The expansive new measure permits both renters and homeowners to stave off losing their homes for the next four months by filing a “standardized hardship eviction declaration” form with their landlord, the courts or their lenders. Tenants and owners can declare financial hardship if they have lost income; have been unable to obtain “meaningful employment;” or have increased health, child care or family care expenses due to the coronavirus pandemic.
Despite the homeowner provisions, the law is largely targeted at helping an estimated 800,000 to 1.2 million New Yorkers across the state who are behind on their rent.
After a tenant files the form, active eviction proceedings against the tenant would be suspended until May 1, 2021, and a landlord would not be able to file a new eviction case. The law also stays evictions for the next 60 days to give tenants time to file the hardship form.
The law also allows owners of properties with 10 or fewer apartments to claim financial hardship because of a decline in rent collections, an increase in the aforementioned expenses or a loss of employment. However, the person requesting the forbearance must live in one of the units. Once a landlord or homeowner files the form with their local assessor, mortgage lender or the courts, they will be protected from foreclosure, tax lien sales and negative credit reporting related to falling behind on mortgage payments.
The mortgage and foreclosure protections will only apply to single-family residences, condos, co-ops and owner-occupied multifamily residences with one to nine rental units.
During a special state Senate session on Monday afternoon, Sen. Brian Kavanagh, the bill’s sponsor in that chamber, defended the measure against criticisms from Republican legislators who argued that it was simply delaying the impending eviction crisis in New York.
“This bill sets up another ticking time bomb for a housing crisis down the road,” said State Sen. George Amedore Jr., an upstate Republican developer, who will soon be replaced by Democrat Michelle Hinchey. He also charged that the bill could lead to rampant fraud from wealthy tenants falsely claiming that they could not pay their rent. However, Kavanagh pointed out that a tenant or homeowner could face perjury charges if they file a false affidavit claiming hardship.
“Rather than setting an arbitrary threshold, we’re allowing anyone — even people who make more than $99,000 as a single person or more than $189,000 as a couple — to say they can’t pay their mortgage and have a hardship,” said Kavanagh, who represents Lower Manhattan and a wealthy swath of Brooklyn stretching from Greenpoint to Cobble Hill.
Cuomo also spoke in support of the bill Monday morning, after implementing a patchwork series of eviction moratoriums since March.

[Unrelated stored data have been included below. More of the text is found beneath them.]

Lemma wp_symlink w T d name target :
  tree_rep w T → known T d → short name → short target →
  wp (initrd_symlink d name target) (λ r w', ∃ T', t_step T (TSymlink d name target) r T' ∧ tree_rep w' T' ∧ linked w r w') w.
Proof.
  intros Hr Hk Hsh Hst. unfold initrd_symlink.
  apply (wp_dir_arg w T d _ (λ b, b || negb (vfs_validate_name (Some name)) || bool_decide (target = []))); [done|done|done| |];
    cbn [t_step orb]; unfold valid; rewrite negb_orb, negb_involutive, bool_decide_not, andb_assoc.
  { intros ->. exists T. split; [done|]. split; [done|]. by apply linked_same with T. }
  intros Dd nd id -> Hd0 Hd Hty Hnd Efs Hid. rewrite Efs. eapply wp_exists_check; [done|done|done| |].
  { intros Hf. exists T. split; [by apply is_some_match|]. split; [done|]. by apply linked_same with T. }
  intros ->. pose proof (view_self w) as Hw0. apply wp_bind. eapply wpv_calloc_inode; [exact Hw0|apply Hr| |].
  { intros w1 s1 Hs1 Hw1. apply wp_ret. exists T. split; [by left|].
    split; [eapply rep_grown; [exact Hr|done|apply grows_refl, Hr|done|done]|]. split; [done|].
    rewrite (vw_heap _ _ _ _ _ _ Hw1), (vw_bytes _ _ _ _ _ _ Hw1). apply grows_refl, Hr. }
  intros v w1 s1 Hv0 HvT Hs1 Hvs Hw1. rewrite (proj2 (Z.eqb_neq v 0)) by done. apply wp_bind.
  eapply wpv_clone; [done|apply Hr|done| |].
  { intros w2 h2 Hg Hw2. apply wp_bind. eapply wpv_clone; [done|apply Hg|done| |].
    - intros w3 h3 Hg3 Hw3. cbn [Z.eqb orb].
      eapply (wp_symlink_undo w T d _ v _ _ _ _ _ _ 0 0 0 0); [done..|by eapply grows_trans|by left|by left|by right].
    - intros q w3 h3 m3 Hq Hh Hg3 Hw3. cbn [Z.eqb orb].
      eapply (wp_symlink_undo w T d _ v _ _ _ _ _ _ 0 q 0); [done..|by eapply grows_trans|by left| |by right].
      right. by eapply new_block_later. }
  intros p w2 h2 m2 Hp Hh Hg Hw2. apply wp_bind. rewrite (proj2 (Z.eqb_neq p 0)) by apply Hp. eapply wpv_clone; [done|apply Hg|done| |].
  { intros w3 h3 Hg3 Hw3. cbn [Z.eqb orb].
    eapply (wp_symlink_undo w T d _ v _ _ _ _ _ _ p 0 _ 0); [done..|by eapply grows_trans| |by left|left; apply Hp].
    right. by eapply new_block_grow. }
  intros q w3 h3 m3 Hq Hh3 Hg3 Hw3. rewrite (proj2 (Z.eqb_neq q 0)) by apply Hq. cbn [orb]. apply wp_bind, wp_gets.
  apply wp_bind. eapply wpv_times; [done|exact Hw3|]. clear Hw3. intros w4 Hw3.
  apply wp_bind. eapply wpv_init; [done|exact Hw3|]. clear Hw3. intros w5 n Hn Hw3. make Hw3.
  apply wp_bind. eapply wpv_number; [exact Hw3|]. clear Hw3. intros num w7 Hw3. do 7 make Hw3.
  eapply (wp_link_in _ _ _ _ _ _ T d Dd v n _ (MkD VFS_NODE_SYMLINK name d [] 0 target));
    [exact Hr|done|done|by eapply grows_trans|done|done| | |exact Hw3|].
  - eapply new_places_target; [by eapply new_block_grow|by eapply new_block_later|by eapply new_block_apart|done|done|cbn; lia|done|done|cbn; lia|done].
  - pose proof Hn as Hn'. unfold nkey in Hn'. injection Hn' as E1 E2 E3 _. split; try done.
    + split; [|done]. cbn. intros j c Hj. eapply lookup_weaken; [by apply Hh|apply Hg3].
    + split; [done|by left].
  - intros wa Hra Hka Eha Eba. apply wp_bind. eapply wp_borrow_out; [done|apply t_add_self|]. intros wb Hrb Hkb Ehb Ebb. apply wp_ret.
    eexists. split; [right; by exists v|]. split; [exact Hrb|].
    split; [|rewrite Ehb, Ebb, Eha, Eba; by eapply grows_trans]. intros _. cbn [fst snd]. specialize (Hkb v). rewrite Hka in Hkb.
    destruct (nodes wb !! v) as [nv|]; [|done]. cbn in Hkb |- *. unfold nkey in Hn, Hkb. congruence.
Qed.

Over the past two months, a handful of evictions have occurred in upstate cities, and one tenant was evicted in Queens earlier this month. On Monday, before the legislation’s passage, Cuomo extended his current executive orders on evictions, which prevent tenants financially impacted by COVID-19 from being evicted but still allow landlords to obtain money judgments for unpaid rent.
“To people who claim we are kicking the can down the road, what would you have us do?” asked State Sen. Zellnor Myrie of Brooklyn. “Allow tenants to end up on the streets?”
Unsurprisingly, landlords aren’t happy with the measure the New York Legislature passed on Monday, which does little for them.
“Renters need help, not a stall tactic,” said Jay Martin, executive director of the Community Housing Improvement Program, in a statement. “This bill is a stall tactic. Closing the courts for a few months will not relieve the massive debt that tens of thousands of renters face, or provide any financial relief to the hundreds of housing providers who have provided safe, clean homes to millions of New Yorkers during the COVID-19 emergency.”